### Work to be completed
Write out the entries, please, from the line containing "else match n" through their final line, exactly and with nothing else.

### Material for this task
(** [OSTimeDly(1)]: meanwhile interrupts are taken. *)
Class Delay (W : Type) := { OSTimeDly : M (hcs12_i2c * W) unit }.
(** The bit numbers of the fields of the control and status registers. *)
Class I2cBits := { TXAK : Z; TX_RX : Z; IBIF : Z; RXAK : Z }.

(** The code between OS_ENTER_CRITICAL and OS_EXIT_CRITICAL is not
    interrupted; here interrupts come during delays only. *)
Section i2c.
  Context {W : Type} `{Regs hcs12_i2c_regs W} `{I2cBits}.
Notation D := (hcs12_i2c * W)%type.
Definition reg_wr (r : hcs12_i2c_regs) (v : Z) : M D unit := lift (wr r v).

Definition hcs12_i2c_init : M D Z :=
  _ ← update (set_tx None 0 0);
  _ ← update (set_rx None 0 0);
  _ ← update (set_flags no_flags);
  i ← self;
  _ ← reg_wr freq_div (plat_freq_div i);
  _ ← reg_wr control 0;
  mret 1.
Definition hcs12_i2c_deinit : M D unit := mret tt.
Definition init_regs : M D unit :=
  _ ← reg_wr status (Z.lor (Z.lor (Z.shiftl 1 7) (Z.shiftl 1 4)) (Z.shiftl 1 1));
  reg_wr control 196.
Definition deinit_regs : M D unit := reg_wr control 0.

(** ** The interrupt handler *)
Definition start_rx_data : M D unit :=
  i ← self;
  _ ← lift (set_field control TXAK (rx_length i =? 1));
  _ ← lift (set_field control TX_RX false);
  x ← lift (rd dat);
  p ← pure (store (rx_data i) x);
  _ ← update (set_rx_data p);
  _ ← update (set_rx_index 0);
  update (with_flags (set_rxing true)).
Definition start_tx_data : M D unit :=
  _ ← update (with_flags (set_txing true));
  i ← self;
  x ← pure (load (tx_data i));
  _ ← reg_wr dat x;
  _ ← update (set_tx_index 0);
  update (with_flags (set_txing true)).
Definition send_stop : M D unit := lift (clear_bits control 32).
Definition isr_address : M D unit :=
  _ ← update (with_flags (set_txing_addr false));
  nack ← lift (field status RXAK);
  if (nack : bool) then send_stop else
  i ← self;
  if tx_index i <? tx_length i then start_tx_data
  else if rx_index i <? rx_length i then start_rx_data
  else mret tt.
Definition isr_transmit : M D unit :=
  nack ← lift (field status RXAK);
  if (nack : bool) then _ ← update (with_flags (set_txing false)); send_stop else
  _ ← update (fun i => set_tx_index (u8 (tx_index i + 1)) i);
  i ← self;
  if tx_length i <=? tx_index i then
    _ ← update (with_flags (set_txing false));
    if 0 <? rx_length i then
      _ ← lift (set_bits control (Z.shiftl 1 2));
      _ ← reg_wr dat (u8 (Z.lor (Z.shiftl (slave_addr i) 1) 1));
      update (with_flags (set_txing_addr true))
    else send_stop
  else
    c ← pure (load (ptr_add (tx_data i) (tx_index i)));
    reg_wr dat c.
Definition isr_receive : M D unit :=
  i ← self;
  _ ← (if rx_length i =? rx_index i + 2 then lift (set_field control TXAK true)
       else if rx_length i =? rx_index i + 1 then _ ← send_stop; update (with_flags (set_rxing false))
       else mret tt);
  x ← lift (rd dat);
  i ← self;
  q ← pure (store (ptr_add (rx_data i) (rx_index i)) x);
  _ ← update (set_rx_data (rebase (rx_data i) q));
  update (set_rx_index (u8 (rx_index i + 1))).
Definition hcs12_i2c_isr : M D unit :=
  _ ← lift (set_field status IBIF true);
  i ← self;
  _ ← (if txing_addr (flags i) then isr_address
       else if txing (flags i) then isr_transmit
       else if rxing (flags i) then isr_receive
       else mret tt);
  lift (set_field status IBIF true).

(** ** The calls *)
  Context `{Delay W} (fuel : nat).

(** [n] is [20 - i]. *)
Fixpoint acquire_loop (n : nat) : M D bool :=
  i ← self;
  if negb (aquired (flags i)) then
    _ ← update (with_flags (set_aquired true));
    _ ← init_regs;
    mret true
  else match n with O => mret false | S n => _ ← OSTimeDly; acquire_loop n end.
Definition acquire_i2c : M D bool := acquire_loop 20.
Definition release_i2c : M D unit := _ ← deinit_regs; update (set_flags no_flags).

### Finished task
  else match n with O => mret false | S n => _ ← OSTimeDly; acquire_loop n end.
Definition acquire_i2c : M D bool := acquire_loop 20.
Definition release_i2c : M D unit := _ ← deinit_regs; update (set_flags no_flags).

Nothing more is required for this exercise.